BEGIN DATA PROVIDED

(** * The JSON list of allowed values *)

Lemma code_units_append (a b : string) :
  code_units (a +:+ b) = code_units a ++ code_units b.
Proof.
  unfold code_units. induction a as [|x a IH]; [done|].
  rewrite append_cons. cbn [String.list_ascii_of_string].
  rewrite !fmap_cons, IH. done.
Qed.

Lemma json_escape_printable (a : Ascii.ascii) :
  Forall (λ n, (32 ≤ n)%N) (code_units (json_escape a)).
Proof.
  destruct a as [[] [] [] [] [] [] [] []];
    by apply (bool_decide_unpack _); vm_compute.
Qed.

Lemma json_escape_string_printable (s : string) :
  Forall (λ n, (32 ≤ n)%N) (code_units (json_escape_string s)).
Proof.
  induction s as [|a s IH]; [constructor|].
  cbn [json_escape_string]. rewrite code_units_append.
  apply Forall_app. split; [apply json_escape_printable|done].
Qed.

Lemma json_quote_printable (s : string) :
  Forall (λ n, (32 ≤ n)%N) (code_units (json_quote s)).
Proof.
  unfold json_quote. rewrite !code_units_append, !Forall_app.
  split; [by repeat constructor|].
  split; [apply json_escape_string_printable|by repeat constructor].
Qed.

Lemma join_quotes_printable (values : list string) :
  Forall (λ n, (32 ≤ n)%N)
    (code_units (JsArray.join "," (json_quote <$> values))).
Proof.
  induction values as [|v values IH]; [constructor|].
  rewrite fmap_cons. destruct values as [|w values].
  - apply json_quote_printable.
  - change (JsArray.join "," (json_quote v :: (json_quote <$> (w :: values))))
      with (json_quote v +:+ "," +:+
            JsArray.join "," (json_quote <$> (w :: values))).
    rewrite !code_units_append, !Forall_app.
    split; [apply json_quote_printable|]. split; [by repeat constructor|done].
Qed.

(** X20: Whatever the allowed values are, line breaks and other control
    characters included, their line of the entry holds no code unit below
    32: the list stays on one line of the document. *)
Theorem allowed_values_line_printable (values : option (list string)) :
  Forall (λ n, (32 ≤ n)%N)
    (code_units (field_line "allowed_values" (JSON_stringify <$> values)))
  ∧ ∀ column rules,
      entry_lines column rules !! 3%nat
      = Some (field_line "allowed_values"
                (JSON_stringify <$> allowedValues rules)).
Proof.
  split; [|done]. unfold field_line.
  destruct values as [values|]; cbn [fmap option_fmap option_map];
    [|by repeat constructor].
  unfold JSON_stringify. rewrite !code_units_append, !Forall_app.
  split; [by repeat constructor|]. split; [by repeat constructor|].
  split; [by repeat constructor|]. split; [by repeat constructor|].
  split; [apply join_quotes_printable|by repeat constructor].
Qed.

END DATA PROVIDED

• _EXERCISE DIRECTIONS_
Reproduce each line above that contains "induction".

• _EXERCISE OUTPUT_
  unfold code_units. induction a as [|x a IH]; [done|].
  induction s as [|a s IH]; [constructor|].
  induction values as [|v values IH]; [constructor|].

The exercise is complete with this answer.